• _EXERCISE_: From the data that follows, copy every line holding the string "simpl".

• _GIVEN RECORDS_:
(** Whatever the biller returns has the response shape. *)
Lemma biller_well_formed cfg agent_id service_id units auth_token r :
  biller cfg agent_id service_id units auth_token = Returned r ->
  well_formed ["charge"] r.
Proof.
  destruct (is_auth cfg auth_token) eqn:Ha.
  2:{ rewrite biller_unauthorized by assumption.
      intros [= <-]. apply well_formed_charge_error. }
  destruct (Common.allowed_service allowed service_id) eqn:Hs.
  2:{ rewrite biller_unknown_service by assumption.
      intros [= <-]. apply well_formed_charge_error. }
  destruct (as_int units) as [n|] eqn:Hu.
  2:{ rewrite biller_invalid_units; try assumption.
      - intros [= <-]. apply well_formed_charge_error.
      - rewrite positive_integer_as_int. intros (n & E & _). congruence. }
  destruct (Z.ltb_spec 0 n) as [Hn|Hn].
  2:{ rewrite biller_invalid_units; try assumption.
      - intros [= <-]. apply well_formed_charge_error.
      - rewrite positive_integer_as_int.
        intros (m & E & Hm). rewrite Hu in E. injection E as ->. lia. }
  rewrite (biller_priced _ _ _ _ _ n) by assumption.
  destruct (Common.amount_of unit_price n) as [a|e]; simpl; [|discriminate].
  intros [= <-].
  destruct (Common.provider_configured cfg).
  - destruct (Common.create_intent cfg agent_id service_id units a).
    + apply well_formed_charge_ok.
    + apply well_formed_charge_error.
  - apply well_formed_charge_ok.
Qed.
(** X8: which functions write to the console outside the output lock.  The
    trace of a stimulus has all its writes under the lock except in two
    cases: a handled signal that finds the hook set, and a line of input
    that was read without error and is a connect command.  In every case
    the mutex is released when the function returns. *)
Theorem unlocked_writes_characterized {P : Platform} (s : stimulus)
    (h : option action) :
  writes_locked false (events (deliver s h)) = negb (writes_unlocked s h) /\
  lock_after false (events (deliver s h)) = false.
Proof.
  exact (deliver_lock s h).
Qed.

(** X9: a run made of quiet stimuli only (no handled signal, no connect
    command) has every console write under the lock, whatever the engine
    events, completions and other lines it holds and in whatever order, and
    ends with the mutex released. *)
Theorem quiet_run_writes_locked {P : Platform} (stimuli : list stimulus)
    (h : option action) :
  forallb quiet stimuli = true ->
  writes_locked false (events (run_workers stimuli h)) = true /\
  lock_after false (events (run_workers stimuli h)) = false.
Proof.
  revert h. induction stimuli as [|s rest IH]; intros h Q; [split; reflexivity|].
  simpl in Q. apply andb_true_iff in Q as [Qs Qrest].
  rewrite run_workers_cons. cbn [events].
  destruct (deliver_lock s h) as [W L].
  destruct (IH (hook (deliver s h)) Qrest) as [W' L'].
  rewrite writes_locked_app, lock_after_app, W, L, W', L'.
  split; [|reflexivity]. rewrite andb_true_r.
  destruct s; simpl in *; try reflexivity.
  - apply negb_true_iff in Qs. now rewrite Qs.
  - destruct (ec_set ec); simpl in *; [reflexivity|]. now rewrite Qs.
Qed.

Lemma quiet_run_writes_locked_witness :
  writes_locked false
    (events (@run_workers (sample_platform true 4)
       [@HelloReceived (sample_platform true 4) ("10.0.0.2", "12000") true;
        InputLine no_error "hello";
        @DataReceived (sample_platform true 4) ("10.0.0.2", "12000") 0%N
          [x68; x69];
        Signal 1%Z;
        InputLine no_error "!quit"] None)) = true.
Proof.
  apply (@quiet_run_writes_locked (sample_platform true 4)
           [@HelloReceived (sample_platform true 4) ("10.0.0.2", "12000") true;
            InputLine no_error "hello";
            @DataReceived (sample_platform true 4) ("10.0.0.2", "12000") 0%N
          [x68; x69];
            Signal 1%Z;
            InputLine no_error "!quit"] None).
  reflexivity.
Defined.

• _COMPLETED TASK_:
  destruct (Common.amount_of unit_price n) as [a|e]; simpl; [|discriminate].
  simpl in Q. apply andb_true_iff in Q as [Qs Qrest].
  destruct s; simpl in *; try reflexivity.
  - destruct (ec_set ec); simpl in *; [reflexivity|]. now rewrite Qs.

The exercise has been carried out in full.